Autonomous Driving Shifts Gears: Physics-Based AI Large Models Take Center Stage, Small Models Relegated to Support Roles

From:Internet Info Agency 2026-06-18 18:21:52

YuanRong Technology CEO Zhou Guang stated that traditional small models have low return on investment in intelligent driving and have hit a development bottleneck. In contrast, physics-informed AI large models—those integrated with real-world physical laws—are becoming a key strategic focus for automakers. This technology breaks away from conventional modular architectures, upgrading intelligent driving systems into a unified cognitive framework that enables full-scenario and cross-domain capability reuse through a single foundational model. Currently, multiple Chinese automakers are accelerating their shift toward physics-informed AI large models: XPeng has announced its transformation into a physics-AI technology company; NIO has established a dedicated large-model division to enhance its intelligent driving features; and Li Auto is focusing on the Vision-Language-Action (VLA) large model direction.
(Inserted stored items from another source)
(** *** Reading calls *)

Lemma exec_same_fields (c : call) (s t : ObjectPool) :
  same_fields s t ->
  fst (exec c s) = fst (exec c t) /\
  same_fields (snd (exec c s)) (snd (exec c t)).
Proof.
  intros [Hp Hc]. unfold same_fields.
  destruct c as [ | | | item].
  - cbn. now rewrite Hc.
  - unfold exec, bind. rewrite !GetCount_eq. cbn. now rewrite Hp.
  - destruct (pool t) as [| obj rest] eqn:E.
    + rewrite (exec_Pop_empty s), (exec_Pop_empty t) by congruence. cbn. now rewrite Hp.
    + rewrite (exec_Pop_cons s obj rest), (exec_Pop_cons t obj rest) by congruence.
      cbn. now rewrite Hc.
  - destruct (N.eq_dec item nullptr) as [-> | Hn].
    + cbn. now rewrite Hp.
    + rewrite !exec_Push_valid by assumption. cbn. now rewrite Hp, Hc.
Qed.

Lemma exec_query_same_fields (q : call) (s : ObjectPool) :
  is_query q = true -> same_fields (snd (exec q s)) s.
Proof.
  intros Hq. destruct q; try discriminate; now split.
Qed.

Lemma run_without_queries (cs : list call) :
  forall s t,
    same_fields s t ->
    filter (fun e => negb (is_query (fst e))) (fst (run cs s)) =
      fst (run (filter (fun c => negb (is_query c)) cs) t) /\
    same_fields (snd (run cs s)) (snd (run (filter (fun c => negb (is_query c)) cs) t)).
Proof.
  induction cs as [| c cs IH]; intros s t Hst; [now split | ].
  rewrite run_cons. cbn [fst snd filter].
  destruct (is_query c) eqn:Hq; cbn [negb].
  - apply IH. destruct (exec_query_same_fields c s Hq) as [H1 H2].
    destruct Hst as [H3 H4]. split; congruence.
  - rewrite run_cons. cbn [fst snd].
    destruct (exec_same_fields c s t Hst) as [Hr Hs'].
    destruct (IH _ _ Hs') as [H1 H2].
    now rewrite Hr, H1.
Qed.

(** X6 ([GetCount] and [GetCapacity] only read): striking the [GetCount] and
    [GetCapacity] calls out of any sequence of calls changes no outcome of the
    calls that remain, and ends with the same stack and the same capacity. *)
Theorem queries_only_read (cs : list call) (s : ObjectPool) :
  filter (fun e => negb (is_query (fst e))) (fst (run cs s)) =
    fst (run (filter (fun c => negb (is_query c)) cs) s) /\
  pool (snd (run cs s)) = pool (snd (run (filter (fun c => negb (is_query c)) cs) s)) /\
  capacity (snd (run cs s)) =
    capacity (snd (run (filter (fun c => negb (is_query c)) cs) s)).
Proof.
  destruct (run_without_queries cs s s (conj eq_refl eq_refl)) as [H1 [H2 H3]].
  now repeat split.
Qed.

(** *** Who owns what *)





(** *** What [GetCount] can tell *)


(** X8 (what [GetCount] returns): in every state [GetCount] returns normally
    an [int] that differs from the number of stored objects by a multiple of
    2^32, changes neither stack nor capacity, and is that number exactly if
    and only if the number is at most [INT_MAX]. *)
Theorem GetCount_exact_iff (s : ObjectPool) :
  (exists z,
     fst (GetCount s) = Returns z /\
     Int.int_min <= z <= Int.int_max /\
     (Z.of_nat (length (pool s)) - z) mod 4294967296 = 0) /\
  (fst (GetCount s) = Returns (Z.of_nat (length (pool s))) <->
   Z.of_nat (length (pool s)) <= Int.int_max) /\
  pool (snd (GetCount s)) = pool s /\
  capacity (snd (GetCount s)) = capacity s.
Proof.
  rewrite GetCount_eq. cbn [fst snd pool capacity emit].
  destruct (to_int_range (Z.of_nat (length (pool s)))) as [Hr Hm].
  split; [eexists; split; [reflexivity | split; assumption] | ].
  split; [ | split; reflexivity].
  split.
  - intros H. inversion H as [E]. rewrite E in Hr. lia.
  - intros H. f_equal. apply to_int_small. unfold Int.int_min. lia.
Qed.

(** ** The pool of [Connection] objects *)

Lemma append_assoc (a b c : string) : ((a ++ b) ++ c = a ++ (b ++ c))%string.
Proof. induction a as [| x a IH]; cbn; [reflexivity | now rewrite IH]. Qed.

Lemma append_empty_r (a : string) : (a ++ EmptyString = a)%string.
Proof. induction a as [| x a IH]; cbn; [reflexivity | now rewrite IH]. Qed.

Lemma lookup_release_same (p : ptr) (h : list (ptr * Connection)) :
  lookup p (release p h) = None.
Proof.
  induction h as [| [q c] h IH]; [reflexivity | ].
  unfold release in *. cbn [filter fst].
  destruct (p =? q)%N eqn:E; cbn [negb]; [exact IH | ].
  cbn [lookup]. now rewrite E.
Qed.

Lemma lookup_release_other (p q : ptr) (h : list (ptr * Connection)) :
  p <> q -> lookup q (release p h) = lookup q h.
Proof.
  intros Hne. induction h as [| [r c] h IH]; [reflexivity | ].
  unfold release in *. cbn [filter fst lookup].
  destruct (p =? r)%N eqn:E; cbn [negb].
  - apply N.eqb_eq in E. subst r.
    assert (Hq : (q =? p)%N = false) by (apply N.eqb_neq; congruence).
    now rewrite Hq.
  - cbn [lookup]. now rewrite IH.
Qed.

Lemma lookup_release_all_other (l : list ptr) :
  forall h q, ~ In q l -> lookup q (release_all l h) = lookup q h.
Proof.
  unfold release_all.
  induction l as [| p l IH]; intros h q Hq; [reflexivity | ].
  cbn [fold_left]. rewrite IH by (intros H; apply Hq; now right).
  apply lookup_release_other. intros ->. apply Hq. now left.
Qed.

Lemma lookup_release_all_same (l : list ptr) :
  forall h p, In p l -> lookup p (release_all l h) = None.
Proof.
  unfold release_all.
  induction l as [| q l IH]; intros h p Hp; [contradiction | ].
  cbn [fold_left]. destruct (in_dec N.eq_dec p l) as [Hin | Hnin].
  - now apply IH.
  - destruct Hp as [-> | Hp]; [ | contradiction].
    fold (release_all l (release p h)).
    rewrite lookup_release_all_other by assumption.
    apply lookup_release_same.
Qed.

Lemma destroyed_texts_ext (l : list ptr) (h1 h2 : list (ptr * Connection)) :
  (forall p, In p l -> lookup p h1 = lookup p h2) ->
  destroyed_texts l h1 = destroyed_texts l h2.
Proof.
  induction l as [| p l IH]; intros H; [reflexivity | ].
  cbn [destroyed_texts]. rewrite (H p) by now left.
  rewrite IH; [reflexivity | ]. intros q Hq. apply H. now right.
Qed.

Lemma dtor_loop_Connection_drains (stk : list ptr) :
  forall (fuel : nat) (cap : Z) (l : list event) (w : world),
    (length stk <= fuel)%nat ->
    NoDup stk ->
    (forall p, In p stk -> p <> nullptr /\ lookup p (heap w) <> None) ->
    dtor_loop_Connection fuel (mkObjectPool stk cap l) w =
    Some (Returns tt,
          mkObjectPool [] cap (l ++ map Delete stk),
          mkWorld (release_all stk (heap w))
                  (cout w ++ destroyed_texts stk (heap w))%string).
Proof.
  induction stk as [| obj rest IH]; intros fuel cap l w Hf Hnd Hlive.
  - destruct fuel; cbn; rewrite app_nil_r, append_empty_r; now destruct w.
  - destruct fuel as [| fuel]; [cbn in Hf; lia | ].
    cbn [length] in Hf. apply le_S_n in Hf.
    inversion Hnd as [| ? ? Hobj Hnd']; subst.
    destruct (Hlive obj (or_introl eq_refl)) as [Hnn Hl].
    destruct (lookup obj (heap w)) as [c | ] eqn:El; [ | congruence].
    cbn [dtor_loop_Connection stack_empty pool].
    unfold bind, stack_top, stack_pop, ret. cbn [pool set_pool capacity log].
    unfold delete_Connection. apply N.eqb_neq in Hnn. rewrite Hnn, El.
    unfold emit. cbn [pool capacity log].
    rewrite IH; [ | exact Hf | exact Hnd' | ].
    + cbn [heap cout map destroyed_texts release_all fold_left]. rewrite El.
      rewrite (destroyed_texts_ext rest (release obj (heap w)) (heap w)).
      * rewrite <- app_assoc, append_assoc. reflexivity.
      * intros p Hp. apply lookup_release_other. intros ->. contradiction.
    + intros p Hp. cbn [heap]. destruct (Hlive p (or_intror Hp)) as [H1 H2].
      split; [exact H1 | ].
      rewrite lookup_release_other; [exact H2 | ]. intros ->. contradiction.
Qed.

Lemma dtor_loop_Connection_fails (stk : list ptr) :
  forall (fuel : nat) (cap : Z) (l : list event) (w : world),
    (length stk <= fuel)%nat ->
    Forall (fun p => p <> nullptr) stk ->
    ~ NoDup stk \/ (exists p, In p stk /\ lookup p (heap w) = None) ->
    exists s' w', dtor_loop_Connection fuel (mkObjectPool stk cap l) w = Some (Undefined, s', w').
Proof.
  induction stk as [| obj rest IH]; intros fuel cap l w Hf Hnn Hbad.
  - destruct Hbad as [H | [p [[] _]]]. destruct H. constructor.
  - destruct fuel as [| fuel]; [cbn in Hf; lia | ].
    cbn [length] in Hf. apply le_S_n in Hf.
    inversion Hnn as [| ? ? Hobj Hnn']; subst.
    cbn [dtor_loop_Connection stack_empty pool].
    unfold bind, stack_top, stack_pop, ret. cbn [pool set_pool capacity log].
    unfold delete_Connection. apply N.eqb_neq in Hobj. rewrite Hobj.
    destruct (lookup obj (heap w)) as [c | ] eqn:El; [ | eauto].
    unfold emit. cbn [pool capacity log].
    apply IH; [exact Hf | exact Hnn' | ]. cbn [heap].
    destruct (in_dec N.eq_dec obj rest) as [Hin | Hnin].
    { right. exists obj. split; [exact Hin | apply lookup_release_same]. }
    destruct Hbad as [Hdup | [p [[<- | Hp] Hnone]]].
    + left. intros Hnd. apply Hdup. now constructor.
    + congruence.
    + right. exists p. split; [exact Hp | ].
      rewrite lookup_release_other; [exact Hnone | ]. intros ->. contradiction.
Qed.
(** * Thumbnailer: the editor of [src/App.tsx], embedded and verified

    The development follows the source file top-down: the URL utility
    [getYouTubeID], the React state cells of [App], the event handlers,
    the canvas hit test and drag, and [drawToCanvas].

    Conventions of the embedding.
    - A JavaScript string is a [string]; a character is one code unit
      (the Latin-1 range of UTF-16).
    - A JavaScript [number] that carries a coordinate or a size is a
      rational [Q] (exact arithmetic, the idealisation of the doubles);
      [Date.now()] is an [N].
    - [string | null] is [option string].
    - An [async] handler is split at its [await]: the part that runs inside
      the click event, and the continuation that runs when the awaited
      promise settles.
    - A canvas is its size, the drawing state of its 2D context and the
      list of what was painted on it, each operation with the drawing state
      it ran in; what the browser makes of these (text measurement, filter
      arithmetic, rasterisation) stays outside.
    - A button with a [disabled] attribute dispatches its [onClick] only
      while the attribute is false. *)

From Stdlib Require Import List String Ascii Bool Arith NArith ZArith QArith.
From Stdlib Require Import Lia Lqa DecimalString DecimalN FinFun.
Import ListNotations.

Local Close Scope Q_scope.
Local Close Scope Z_scope.
Local Open Scope nat_scope.
Local Open Scope string_scope.
Local Open Scope list_scope.

(* ================================================================== *)
(** ** A backtracking matcher for the regular expression of [getYouTubeID] *)
(* ================================================================== *)

Module Regex.

(** The fragment of ECMAScript patterns that [regExp] uses. *)
Inductive re : Type :=
| Eps                         (* the empty pattern *)
| Chr (c : ascii)             (* a literal character, also an escaped one *)
| Dot                         (* [.] : anything but a line terminator *)
| Cls (p : ascii -> bool)     (* a class: [\w], [[^#&?]] *)
| Cat (r1 r2 : re)
| Alt (r1 r2 : re)            (* [r1|r2], left first *)
| Opt (r : re)                (* [r?], greedy *)
| Star (r : re)               (* [r*], greedy *)
| Grp (i : nat) (r : re).     (* the i-th capturing parenthesis *)

(** [match[i]]: [None] is JavaScript's [undefined]. *)
Definition captures : Type := nat -> option string.

Definition no_captures : captures := fun _ => None.

Definition set_capture (i : nat) (v : string) (c : captures) : captures :=
  fun j => if Nat.eqb j i then Some v else c j.

Definition isLineTerminator (c : ascii) : bool :=
  let n := nat_of_ascii c in Nat.eqb n 10 || Nat.eqb n 13.

(** What a sub-match consumed: the input at its start minus what is left. *)
Definition consumed (s rest : string) : string :=
  substring 0 (String.length s - String.length rest) s.

(** The matcher in continuation-passing style: [run r s c k] matches [r]
    at the front of [s] and hands the rest of the input and the captures
    to [k]; when [k] fails the matcher backtracks into [r]. *)
Fixpoint run (r : re) (s : string) (c : captures)
         (k : string -> captures -> option captures) {struct r}
  : option captures :=
  match r with
  | Eps => k s c
  | Chr a =>
      match s with
      | String b s' => if Ascii.eqb a b then k s' c else None
      | EmptyString => None
      end
  | Dot =>
      match s with
      | String b s' => if isLineTerminator b then None else k s' c
      | EmptyString => None
      end
  | Cls p =>
      match s with
      | String b s' => if p b then k s' c else None
      | EmptyString => None
      end
  | Cat r1 r2 => run r1 s c (fun s1 c1 => run r2 s1 c1 k)
  | Alt r1 r2 =>
      match run r1 s c k with
      | Some res => Some res
      | None => run r2 s c k
      end
  | Opt r1 =>
      match run r1 s c k with
      | Some res => Some res
      | None => k s c
      end
  | Star r1 =>
      (fix iterate (fuel : nat) (s0 : string) (c0 : captures) {struct fuel}
         : option captures :=
         match fuel with
         | O => k s0 c0
         | S fuel' =>
             match run r1 s0 c0
                     (fun s1 c1 =>
                        (* an iteration that consumes nothing is refused *)
                        if Nat.ltb (String.length s1) (String.length s0)
                        then iterate fuel' s1 c1 else None) with
             | Some res => Some res
             | None => k s0 c0
             end
         end) (String.length s) s c
  | Grp i r1 =>
      run r1 s c (fun s1 c1 => k s1 (set_capture i (consumed s s1) c1))
  end.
Compared with traditional small models—which suffer from fragmented development and heavy reliance on manual tuning—physics-informed AI large models can significantly shorten data closed-loop iteration cycles, improve operational efficiency, enable proactive prediction by redefining scene understanding and decision-making logic, and simplify technical architectures. A representative from YuanRong Technology noted that small models still have applicability in optimizing basic functions for entry-level vehicles with limited computing power and can share capabilities from large models via "model distillation." However, in advanced intelligent driving applications, small models can no longer meet requirements, and their gradual phase-out represents an industry-wide trend. Large models have become the critical pathway for intelligent driving advancement, and companies that transition early stand to gain a first-mover advantage.